The process works by building up hundreds of layers of specially formulated inks containing various materials, such as polymers, metals, and ceramics, to form a three-dimensional structure, complete with hollow passages and chambers sealed inside, says Arthur Chait, CEO of EoPlex Technologies, in Redwood City, CA, the startup company that developed the new technique. For each layer, the technology prints both the materials that will make up components of the final device and space-holder materials that will help support the next printed layer.

Each layer is cured by a flash of ultraviolet light before the next layer is printed, and once all of the layers have been printed, the whole assembly is fired at high temperatures, about 850 degrees Celsius , depending on the materials used. These materials have to be carefully selected so that they shrink at the same rate during the firing, and so that the space-holding materials can diffuse through the other materials, leaving behind empty spaces.

One of the company’s first devices, a fuel-cell “reformer” for stripping hydrogen from methanol, will supply enough hydrogen for micro fuel cells that recharge 20-watt two-way radios used in emergency areas, where grid power isn’t reliably available. The 300-layer device shows the complexity possible with the printing technique, Chait says. The layers form a total of 33 discrete components, such as heating coils, catalyst beds, “chambers, passageways, a diffuser section, a reformer section, and a combustion section,” he says. Methanol is fed into the device, and the combination of steam and catalysts free the hydrogen. The entire reformer is the size of two dominoes.

Small reformers have been built before by researchers at MIT, the Pacific Northwest National Laboratories, and the University of Illinois. But so far, with the exception of a shoebox-size device, they have been inefficient, transforming only a “very small percentage” of the energy in the fuel into electricity, says Klaus Jensen, professor at the MIT Microsystems Laboratory. If EoPlex has indeed succeeded in making a small device that works well in a fuel cell, he says, “that would be a very important advance.”

Chait says his company is working with several others to create prototype devices based on the new technique, which can produce complex, three-dimensional structures out of multiple materials–and do so in a high-throughput process that can lower costs. The new method is an improvement over other printing-based techniques, Chait says, such as those that print designs on pre-formed ceramic sheets. The new method requires no pre-forms, which simplifies the process, cuts costs, and allows for more-complex designs, he says.

EoPlex is applying the concept to manufacturing micro-reactors, devices now often made from silicon, which quickly combine small amounts of precursor compounds to form high-value chemicals. Because they work with small amounts of chemcials at a time, such micro-reactors could be safer than conventional techniques when interacting with toxic or volatile chemicals. EoPlex has also designed an electrical generator smaller than a dime that uses piezoelectric materials to transform vibrations in a vehicle into electricity for powering wireless sensors. While wireless air-pressure sensors are now available on luxury cars, Chait says the new power source could lead to much smaller devices. The new printing technique would help make the sensors inexpensive enough to be put on all new cars.

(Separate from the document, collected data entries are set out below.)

(** * uModbus: the PDU layer ([umodbus/_functions/__init__.py])

    A shallow embedding of the response dispatcher
    [create_function_from_response_pdu], of the classes [ReadCoils],
    [ReadDiscreteInputs], [ReadHoldingRegisters] and [ReadInputRegisters],
    and of the fragments of Python's [struct] and [str.format] they call.

    Conventions.
    - [bytes] objects are [list byte]; a slice [b[i:j]] is [slice i j b].
    - Python integers are [Z]; [//] and [%] with a positive divisor are
      [Z.div] and [Z.modulo] (both round towards minus infinity).
    - A call either returns a value or raises: [PyResult A].
    - The quantity and the other arguments passed along with a PDU are
      integers.
    - Instances carry an attribute dictionary ([gmap string Value]); an
      attribute that is absent from it is looked up on the class.
    - The module is read with Python 3 semantics: a function defined in a
      class body without [@staticmethod] and fetched from the class is a
      plain function, and [/] is true division. *)

From Stdlib Require Import ZArith Lia Bool Ascii String Strings.Byte.
From stdpp Require Import base option list strings gmap.

Local Open Scope string_scope.
Local Open Scope Z_scope.
Local Open Scope list_scope.

(** ** Exceptions *)

(** Modelled from the spec: the classes of [umodbus.exceptions], which is
    imported by the source but is not part of it.  The spec (4.1) names ten
    kinds for the standard exception codes and one generic kind for unknown
    codes.  [IllegalDataValue] is the class the source imports under the
    name [IllegalDataValueError]. *)
Inductive ErrorKind :=
| IllegalFunction
| IllegalDataAddress
| IllegalDataValue
| ServerDeviceFailure
| Acknowledge
| ServerDeviceBusy
| NegativeAcknowledge
| MemoryParityError
| GatewayPathUnavailable
| GatewayTargetFailedToRespond
| UnknownDeviceException.

(** What a call can raise: a Modbus error class, or one of the built-in
    exceptions of the interpreter and of [struct]. *)
Inductive Exc :=
| ModbusError (k : ErrorKind)
| StructError        (* struct.error *)
| KeyError
| IndexError
| TypeError
| ValueError
| AttributeError
| NameError
| BareException.     (* [raise Exception] *)

Definition IllegalDataValueError : Exc := ModbusError IllegalDataValue.

Inductive PyResult (A : Type) :=
| Ok (a : A)
| Raise (e : Exc).
Arguments Ok {A} a.
Arguments Raise {A} e.

#[global] Instance PyResult_ret : MRet PyResult := fun _ a => Ok a.
#[global] Instance PyResult_bind : MBind PyResult := fun _ _ f m =>
  match m with
  | Ok a => f a
  | Raise e => Raise e
  end.

#[global] Instance PyResult_fmap : FMap PyResult := fun _ _ f m =>
  match m with
  | Ok a => Ok (f a)
  | Raise e => Raise e
  end.

Definition is_ok {A} (r : PyResult A) : bool :=
  match r with Ok _ => true | Raise _ => false end.

(** ** Values and objects *)

Inductive Value :=
| VNone
| VInt (n : Z)
| VList (l : list Z).

Definition as_int (exc : Exc) (v : Value) : PyResult Z :=
  match v with
  | VInt n => Ok n
  | _ => Raise exc
  end.

Inductive Class :=
| ReadCoils
| ReadDiscreteInputs
| ReadHoldingRegisters
| ReadInputRegisters.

Printing technologies have promise because “they are amenable to low-cost mass production,” says Michael Cima, materials-science and engineering professor at MIT. “If you’re talking about sensors for cars, you’ve got to make millions of them, and you’ve got to make them cheaply.”

But scaling up to actual production can be difficult, says Emanuel Sachs, an MIT professor of mechanical engineering with experience developing three-dimensional printing techniques. “Are their accuracies, tolerances, and production rates good enough to make real stuff? That’s what it’s going to come down to.”